Domanda… anzi domande: qual è la ragione di questa imposizione? Che relazione potrà mai esserci tra l’immigrazione di massa, basata sull’ideologia no-border, e il welfare occidentale? Per quale motivo le élite spingono perché non esistano confini tra gli Stati occidentali (europei)?
Ebbene la risposta è semplice: se teniamo presente che il welfare è l’ascensore sociale verso il benessere diffuso, che si realizza attraverso l’intervento dello Stato nell’economia e la realizzazione del principio di uguaglianza sostanziale, è chiaro che le élite siano estremamente interessate a demolirlo, e l’ideologia no-border è un ottimo strumento per raggiungere lo scopo, che però – beninteso – necessita di un lavoro ulteriore, ideologico, culturale e normativo, sulla società “vittima”, la quale, in altre parole, deve convincersi che: a) le risorse e il denaro siano effettivamente scarsi (lo Stato è come un padre di famiglia); b) qualsiasi politica che cerchi di fermare l’immigrazione di massa sia da considerare razzista e xenofoba.
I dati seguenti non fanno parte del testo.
Definition NS_PLATFORM_NUM_PORTS : Z :=
  NS_PLATFORM_NUM_PORTS_PER_MAC_0 P + NS_PLATFORM_NUM_PORTS_PER_MAC_1 P.

(** The platform physical ports. *)
Definition ports : list Z := range 0 NS_PLATFORM_NUM_PORTS.
End derived.

(** One firmware image. *)
Record build : Type := {
  NS_PLATFORM_TYPE : platform_type;
  NS_FLAVOR_TYPE : flavor
}.

Definition board (B : build) : platform := platform_macros (NS_PLATFORM_TYPE B).

(** ** Checks that enumerate boards and ports *)

Lemma elem_of_all_platforms t : t ∈ all_platforms.
Proof. apply list_elem_of_In. destruct t; simpl; auto 20. Qed.

(** A decidable fact about every port of every board is checked by
    evaluating it on the finite list of (board, port) pairs. *)
Lemma all_ports_ind (Q : platform -> Z -> Prop) `{!forall P p, Decision (Q P p)} :
  forallb (fun t => forallb (fun p => bool_decide (Q (platform_macros t) p))
                            (ports (platform_macros t))) all_platforms = true ->
  forall t p, 0 <= p < NS_PLATFORM_NUM_PORTS (platform_macros t) ->
  Q (platform_macros t) p.
Proof.
  rewrite forallb_forall. intros Hall t p Hp.
  specialize (Hall t (proj1 (list_elem_of_In _ _) (elem_of_all_platforms t))).
  rewrite forallb_forall in Hall.
  eapply bool_decide_eq_true_1, Hall. by apply list_elem_of_In, elem_of_range.
Qed.

Definition serdes_ok (P : platform) (p : Z) : Prop :=
  0 <= NS_PLATFORM_MAC P p <= 1 /\
  0 <= NS_PLATFORM_MAC_CORE P p <= 1 /\
  0 <= NS_PLATFORM_MAC_CORE_SERDES_LO P p /\
  NS_PLATFORM_MAC_CORE_SERDES_LO P p <= NS_PLATFORM_MAC_CORE_SERDES_HI P p /\
  NS_PLATFORM_MAC_CORE_SERDES_HI P p <= 11 /\
  NS_PLATFORM_MAC_SERDES_TO_PORT P (NS_PLATFORM_MAC P p)
    (NS_PLATFORM_MAC_SERDES_LO P p) = p.

#[export] Instance serdes_ok_dec P p : Decision (serdes_ok P p).
Proof. unfold serdes_ok. apply _. Defined.

Lemma platform_serdes t p :
  0 <= p < NS_PLATFORM_NUM_PORTS (platform_macros t) ->
  serdes_ok (platform_macros t) p.
Proof. apply (all_ports_ind serdes_ok). by vm_compute. Qed.

Definition channels_ok (P : platform) (p : Z) : Prop :=
  0 <= NS_PLATFORM_MAC_CHANNEL_LO P p /\
  NS_PLATFORM_MAC_CHANNEL_HI P p = NS_PLATFORM_MAC_CHANNEL_LO P p + 3 /\
  NS_PLATFORM_MAC_CHANNEL_HI P p <= 127 /\
  Forall (fun q => p <> q ->
    NS_PLATFORM_MAC_CHANNEL_HI P p < NS_PLATFORM_MAC_CHANNEL_LO P q \/
    NS_PLATFORM_MAC_CHANNEL_HI P q < NS_PLATFORM_MAC_CHANNEL_LO P p) (ports P) /\
  NS_PLATFORM_MAC_UNTAGGED_MAP P = 3.

#[export] Instance channels_ok_dec P p : Decision (channels_ok P p).
Proof. unfold channels_ok. apply _. Defined.

Lemma platform_channels t p :
  0 <= p < NS_PLATFORM_NUM_PORTS (platform_macros t) ->
  channels_ok (platform_macros t) p.
Proof. apply (all_ports_ind channels_ok). by vm_compute. Qed.

Lemma platform_num_ports t :
  1 <= NS_PLATFORM_NUM_PORTS (platform_macros t) <= 8.
Proof. destruct t; by vm_compute. Qed.

Lemma pcp_remap_range t pcp :
  0 <= pcp -> 0 <= NS_PLATFORM_MAC_PCP_REMAP (platform_macros t) pcp <= 3.
Proof. intros. destruct t; simpl; destruct (Z.leb_spec pcp 3); lia. Qed.

#[export] Hint Resolve platform_serdes platform_channels : nic.

(** ** What platform.h promises of its macros *)

(** On every board, the NBI traffic-manager queue that platform.h assigns
    to (port, priority, level-2 queue) lies in the queue range
    [QID_LO(port), QID_HI(port)] of its port, every such range lies in
    [0, 1023], and the ranges of two different ports are disjoint: enabling,
    disabling or draining the queues of one port never touches another. *)
Theorem nbi_tm_queues_partition t p q pcp l2q :
  let P := platform_macros t in
  0 <= p < NS_PLATFORM_NUM_PORTS P -> 0 <= q < NS_PLATFORM_NUM_PORTS P ->
  0 <= pcp <= 7 -> 0 <= l2q <= 7 ->
  NS_PLATFORM_NBI_TM_QID_LO P p <= NS_PLATFORM_NBI_TM_QID P p pcp l2q
    <= NS_PLATFORM_NBI_TM_QID_HI P p /\
  0 <= NS_PLATFORM_NBI_TM_QID_LO P p /\ NS_PLATFORM_NBI_TM_QID_HI P p <= 1023 /\
  (p <> q -> NS_PLATFORM_NBI_TM_QID_HI P p < NS_PLATFORM_NBI_TM_QID_LO P q \/
             NS_PLATFORM_NBI_TM_QID_HI P q < NS_PLATFORM_NBI_TM_QID_LO P p).
Proof.
  intros P Hp Hq Hpcp Hl.
  destruct (platform_channels t p Hp) as (Hlo & Hhi & Hmax & Hdisj & _).
  destruct (platform_channels t q Hq) as (_ & Hhi' & _).
  pose proof (pcp_remap_range t pcp ltac:(lia)) as Hr.
  rewrite Forall_forall in Hdisj.
  specialize (Hdisj q (proj1 (list_elem_of_In _ _) (proj2 (elem_of_range _ _ _) Hq))).
  unfold NS_PLATFORM_NBI_TM_QID, NS_PLATFORM_NBI_TM_QID_LO,
    NS_PLATFORM_NBI_TM_QID_HI, NS_PLATFORM_MAC_CHANNEL.
  rewrite !Z.shiftl_mul_pow2 by lia. subst P. lia.
Qed.

Lemma nbi_tm_queues_partition_witness :
  let P := platform_macros NS_PLATFORM_CARBON in
  NS_PLATFORM_NBI_TM_QID P 1 5 2 = 154 /\
  NS_PLATFORM_NBI_TM_QID_HI P 0 < NS_PLATFORM_NBI_TM_QID_LO P 1.
Proof.
  assert (H := nbi_tm_queues_partition NS_PLATFORM_CARBON 0 1 5 2).
  split; [reflexivity|].
  destruct H as (_ & _ & _ & H); [by vm_compute..|].
  destruct (H ltac:(lia)) as [Hc|Hc]; [exact Hc|]. exfalso. by vm_compute in Hc.
Defined.

(** on every board, MAC_SERDES_TO_PORT inverts MAC_SERDES_LO on the
    platform ports, the MAC and core numbers are 0 or 1 and the core SerDes
    numbers are in 0..11, so that MAC SerDes numbers are in 0..23. *)
Theorem serdes_to_port_roundtrip t p :
  let P := platform_macros t in
  0 <= p < NS_PLATFORM_NUM_PORTS P ->
  NS_PLATFORM_MAC_SERDES_TO_PORT P (NS_PLATFORM_MAC P p)
    (NS_PLATFORM_MAC_SERDES_LO P p) = p /\
  0 <= NS_PLATFORM_MAC_SERDES_LO P p <= NS_PLATFORM_MAC_SERDES_HI P p /\
  NS_PLATFORM_MAC_SERDES_HI P p <= 23 /\
  1 <= NS_PLATFORM_MAC_NUM_SERDES P p <= 12.
Proof.
  intros P Hp. destruct (platform_serdes t p Hp) as (_ & Hc & H0 & Hle & H11 & Hrt).
  subst P. split; [done|].
  unfold NS_PLATFORM_MAC_SERDES_LO, NS_PLATFORM_MAC_SERDES_HI,
    NS_PLATFORM_MAC_NUM_SERDES. lia.
Qed.

Lemma serdes_to_port_roundtrip_witness :
  let P := platform_macros NS_PLATFORM_BERYLLIUM_4x10_1x40 in
  NS_PLATFORM_MAC_SERDES_TO_PORT P 0 4 = 4 /\ NS_PLATFORM_MAC_SERDES_HI P 4 <= 23.
Proof.
  destruct (serdes_to_port_roundtrip NS_PLATFORM_BERYLLIUM_4x10_1x40 4) as (H & _ & H' & _).
  - by vm_compute.
  - split; [exact H | exact H'].
Defined.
Ecco. Una volta raggiunto lo scopo di rendere effettivamente scarso il denaro e le risorse, e convinti i cittadini che effettivamente questi lo siano, e una volta convinti gli stessi cittadini che opporsi attivamente all’immigrazione economica di massa significhi essere xenofobi e razzisti, l’obiettivo di demolizione del welfare è a portata di mano delle élite. Infatti, non esistendo più una azione politica in grado di ostacolare l’ingresso massivo di immigrati economici nel territorio nazionale e facendo accedere costoro al welfare, questo nel tempo è destinato a diventare insostenibile (grazie ai vincoli monetari che rendono scarsa la moneta), tanto che i cittadini inizieranno a domandarsi “spontaneamente” (una spontaneità particolarmente indotta!) se non sia opportuno disfarsene: niente tutela del lavoro, niente tutela delle pensioni, niente assistenza sanitaria gratuita, niente istruzione gratuita.
Vittoria dei neoliberisti e delle élite. Una volta che non esistono più frontiere e l’immigrazione economica diventa di massa e non selezionata in ragione delle esigenze economiche e della tenuta sociale della comunità ospitante, il welfare è destinato necessariamente a soccombere sotto il fuoco incrociato dei neoliberisti (che lo dipingono come troppo costoso) e dei cittadini (che percepiscono l’uso del welfare da parte degli immigrati un’ingiustizia nei loro confronti). Le élite neoliberiste così ottengono diversi risultati: disinnesco dei diritti sociali (o un loro forte ridimensionamento), disciplina nelle fabbriche, tutela delle rendite finanziarie (lo Stato che non interviene nell’economia non genera inflazione), rottura della coesione sociale e nazionale, conflitti multietnici, razzismo, ghettizzazione, deflazione salariale e, dulcis in fundo, il dominio effettivo sulle dinamiche politiche, ciò poiché (al contrario) solo nel riscatto economico e sociale, il lavoratore può effettivamente partecipare alla vita pubblica; diversamente ne è solo vittima-spettatore. Ed è ciò che vogliono le élite.